If you’re just starting investing, it can be really confusing. How should you balance your money between cash, bonds, and stocks? The simple answer is to focus on your needs. You should know your costs of living, such as how much you need to spend every month on necessities like food, housing, and transportation. Your monthly spending over at least the next three to six months should be in cash or cash equivalents like chequing or savings accounts or short-term GICs.
Then, depending on your risk tolerance and investment horizon, you could divide any excess capital into bonds and stocks to aim for higher returns. Historically, stocks generate the highest returns in the long run. So, we’ll focus on improving stock returns for the rest of the discussion.
Focus on the business, not the stock
Each common stock is driven by the performance of the underlying business. When you buy the common stock of a business, you become a part-owner of the business. When the business increases its profits over time and maintains a strong financial position, its common stock will also rise over time. Therefore, you’ll want to identify the businesses that generate increasing profits.
Additionally, the stock market can be irrational sometimes. The market can push up the stock to outrageously high levels, at which time it does not make sense to buy shares. However, when there’s a market correction, it could make sense to buy more shares in wonderful businesses. You can observe the common stocks that Warren Buffett’s Berkshire Hathaway owns to get a sense of what wonderful businesses are like.

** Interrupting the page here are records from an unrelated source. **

Definition sol_send (cluster : SolanaCluster) (from to : str) (lamports : Z) (secret_key : list Z) : query str :=
  let id := client_network_id (NetSolana cluster) in
  raw ← client_json_rpc id (lit "getLatestBlockhash") (JArr [jobj [(lit "commitment", JStr (lit "finalized"))]]);
  blockhash ← lift (ok_or ((jget (lit "value") raw ≫= jget (lit "blockhash")) ≫= as_str)
                      (EMalformed id (lit "getLatestBlockhash") (lit "no value.blockhash in " ++ json_text raw)));
  signed ← lift (map_err ETx (sol_sign (mkNative from to lamports blockhash) secret_key));
  raw ← client_json_rpc id (lit "sendTransaction")
          (JArr [JStr (base64_encode signed); jobj [(lit "encoding", JStr (lit "base64"))]]);
  lift (text_of id (lit "sendTransaction") (lit "expected a signature") raw).

(** * Tron *)

Definition tron_hex (address : str) : res client_error str := map_err EAddress (to_hex address).

Definition tron_balance (address : str) : query Z :=
  let id := client_network_id NetTron in
  hex ← lift (tron_hex address);
  raw ← client_rest_post id (lit "wallet/getaccount") (json_text (jobj [(lit "address", JStr hex); (lit "visible", JBool false)]))
          (lit "application/json");
  parsed ← body_read (T := Json) id (lit "wallet/getaccount") (lit "not JSON") raw;
  mret (default 0 (jget (lit "balance") parsed ≫= as_u64)).

Definition field_of (id : NetworkId) (operation key : str) (v : Json) : res client_error str :=
  ok_or (jget key v ≫= as_str) (EMalformed id operation (lit "no " ++ key ++ lit " in " ++ json_text v)).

In the short term, stocks are volatile, but in the long run, they always follow the fundamentals, and the valuation eventually reverts to the mean whenever stocks rise too high or fall too hard.
Buy dividend stocks
Because stock prices are unpredictable, it helps tremendously for investors (not just beginners) to own at least a portion of their diversified stock portfolio in quality dividend stocks that pay decent and growing dividends. Moreover, studies have shown that about one-third of stock market total returns come from dividends. So, it makes good sense to own dividend stocks such as Fortis, TELUS, and Royal Bank of Canada as core holdings in a long-term portfolio.
You can find more dividend stock ideas among Canadian Dividend Aristocrats that tend to increase their dividends every year. Start with the dividend stocks that pay yields of 3-5% today. Lock in those nice yields before expanding into lower-yield dividend stocks that typically grow (and increase their dividends) at a faster pace.
Have a long-term investing mindset
Stock investing is meant for long-term investment, because most of the time, investors will benefit from a wonderful business the most if they invest for decades. Ideally, you would also earn dividends along the way so you can benefit from the investment without having to sell any shares (i.e., a percentage of your ownership).
The sooner you start investing and let your money grow, the faster it rolls bigger. For example, monthly investments of $500 invested over 30 years for a 10% annualized return will grow into $986,964.14!